Where "denotes" appears in a line of the entries below, that line should be copied.

▶ **Source data**:
'''

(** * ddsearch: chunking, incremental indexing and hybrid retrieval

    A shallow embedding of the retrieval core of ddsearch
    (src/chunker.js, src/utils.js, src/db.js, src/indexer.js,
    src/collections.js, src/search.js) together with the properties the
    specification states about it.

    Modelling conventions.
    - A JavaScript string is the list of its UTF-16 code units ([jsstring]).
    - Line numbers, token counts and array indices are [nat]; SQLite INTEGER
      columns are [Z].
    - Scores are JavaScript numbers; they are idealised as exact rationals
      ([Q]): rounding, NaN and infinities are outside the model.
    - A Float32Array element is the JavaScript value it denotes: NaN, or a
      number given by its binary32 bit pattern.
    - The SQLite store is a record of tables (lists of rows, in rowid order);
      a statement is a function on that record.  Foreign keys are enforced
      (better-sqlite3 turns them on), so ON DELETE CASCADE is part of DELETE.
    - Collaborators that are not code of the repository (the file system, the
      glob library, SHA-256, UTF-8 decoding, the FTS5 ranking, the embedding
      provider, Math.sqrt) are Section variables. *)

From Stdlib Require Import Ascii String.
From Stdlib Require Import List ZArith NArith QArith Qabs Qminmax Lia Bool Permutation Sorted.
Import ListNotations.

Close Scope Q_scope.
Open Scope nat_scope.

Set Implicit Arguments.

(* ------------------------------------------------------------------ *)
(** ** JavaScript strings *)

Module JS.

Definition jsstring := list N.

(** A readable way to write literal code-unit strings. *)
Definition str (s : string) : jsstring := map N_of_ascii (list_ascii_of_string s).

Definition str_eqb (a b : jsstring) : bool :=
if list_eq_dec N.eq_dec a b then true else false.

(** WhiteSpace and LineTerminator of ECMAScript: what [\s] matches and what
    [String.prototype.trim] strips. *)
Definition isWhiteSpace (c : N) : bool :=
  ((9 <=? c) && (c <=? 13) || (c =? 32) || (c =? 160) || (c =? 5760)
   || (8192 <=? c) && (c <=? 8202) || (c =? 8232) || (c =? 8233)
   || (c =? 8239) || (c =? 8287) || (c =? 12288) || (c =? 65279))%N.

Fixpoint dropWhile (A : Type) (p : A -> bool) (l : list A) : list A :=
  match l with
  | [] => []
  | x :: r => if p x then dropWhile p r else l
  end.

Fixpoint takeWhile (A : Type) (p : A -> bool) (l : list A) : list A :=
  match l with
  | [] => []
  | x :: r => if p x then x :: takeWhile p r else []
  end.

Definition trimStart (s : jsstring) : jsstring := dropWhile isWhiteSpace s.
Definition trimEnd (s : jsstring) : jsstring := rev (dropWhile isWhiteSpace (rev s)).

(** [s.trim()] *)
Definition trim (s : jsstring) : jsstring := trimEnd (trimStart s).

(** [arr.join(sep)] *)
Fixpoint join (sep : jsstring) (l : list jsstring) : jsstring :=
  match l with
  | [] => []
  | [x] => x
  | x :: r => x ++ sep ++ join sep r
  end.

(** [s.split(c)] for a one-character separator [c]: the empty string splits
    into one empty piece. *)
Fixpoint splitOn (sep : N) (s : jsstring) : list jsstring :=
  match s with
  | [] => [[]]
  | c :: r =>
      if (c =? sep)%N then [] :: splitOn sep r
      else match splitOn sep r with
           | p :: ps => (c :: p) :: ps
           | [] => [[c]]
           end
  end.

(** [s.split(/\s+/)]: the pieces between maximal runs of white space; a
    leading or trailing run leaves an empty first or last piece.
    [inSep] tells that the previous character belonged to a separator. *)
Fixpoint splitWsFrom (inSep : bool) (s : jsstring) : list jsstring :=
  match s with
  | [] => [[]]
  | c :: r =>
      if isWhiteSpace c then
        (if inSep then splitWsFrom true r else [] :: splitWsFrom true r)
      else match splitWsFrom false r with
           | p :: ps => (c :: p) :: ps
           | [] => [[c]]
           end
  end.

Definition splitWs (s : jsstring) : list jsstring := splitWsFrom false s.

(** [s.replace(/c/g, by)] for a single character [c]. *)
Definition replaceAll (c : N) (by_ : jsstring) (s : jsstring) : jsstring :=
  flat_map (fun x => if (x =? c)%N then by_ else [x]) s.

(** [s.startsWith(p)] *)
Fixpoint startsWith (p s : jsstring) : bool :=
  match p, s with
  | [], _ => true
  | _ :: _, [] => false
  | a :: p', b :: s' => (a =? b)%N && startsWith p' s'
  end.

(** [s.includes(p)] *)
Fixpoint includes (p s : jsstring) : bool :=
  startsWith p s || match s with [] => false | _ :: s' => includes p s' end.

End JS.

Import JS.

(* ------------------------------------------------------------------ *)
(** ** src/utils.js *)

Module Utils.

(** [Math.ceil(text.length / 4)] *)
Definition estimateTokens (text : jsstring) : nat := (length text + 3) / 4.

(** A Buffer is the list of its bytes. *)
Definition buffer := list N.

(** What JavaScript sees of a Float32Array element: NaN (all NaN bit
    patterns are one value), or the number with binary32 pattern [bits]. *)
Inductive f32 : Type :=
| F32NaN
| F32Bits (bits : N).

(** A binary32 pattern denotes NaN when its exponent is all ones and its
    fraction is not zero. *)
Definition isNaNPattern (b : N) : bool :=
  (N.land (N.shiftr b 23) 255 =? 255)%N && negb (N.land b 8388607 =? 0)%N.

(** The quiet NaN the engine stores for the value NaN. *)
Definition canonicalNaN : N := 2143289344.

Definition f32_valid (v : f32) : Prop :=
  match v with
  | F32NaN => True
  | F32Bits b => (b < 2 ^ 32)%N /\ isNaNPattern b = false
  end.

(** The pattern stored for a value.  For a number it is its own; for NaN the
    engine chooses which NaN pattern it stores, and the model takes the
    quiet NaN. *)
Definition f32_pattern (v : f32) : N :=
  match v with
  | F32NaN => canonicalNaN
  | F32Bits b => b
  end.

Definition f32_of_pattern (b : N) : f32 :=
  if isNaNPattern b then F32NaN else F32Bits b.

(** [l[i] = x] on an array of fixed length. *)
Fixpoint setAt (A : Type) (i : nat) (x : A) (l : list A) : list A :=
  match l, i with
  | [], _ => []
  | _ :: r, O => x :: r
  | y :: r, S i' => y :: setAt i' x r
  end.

'''

▶ **Task answer**:
    - A Float32Array element is the JavaScript value it denotes: NaN, or a
(** A binary32 pattern denotes NaN when its exponent is all ones and its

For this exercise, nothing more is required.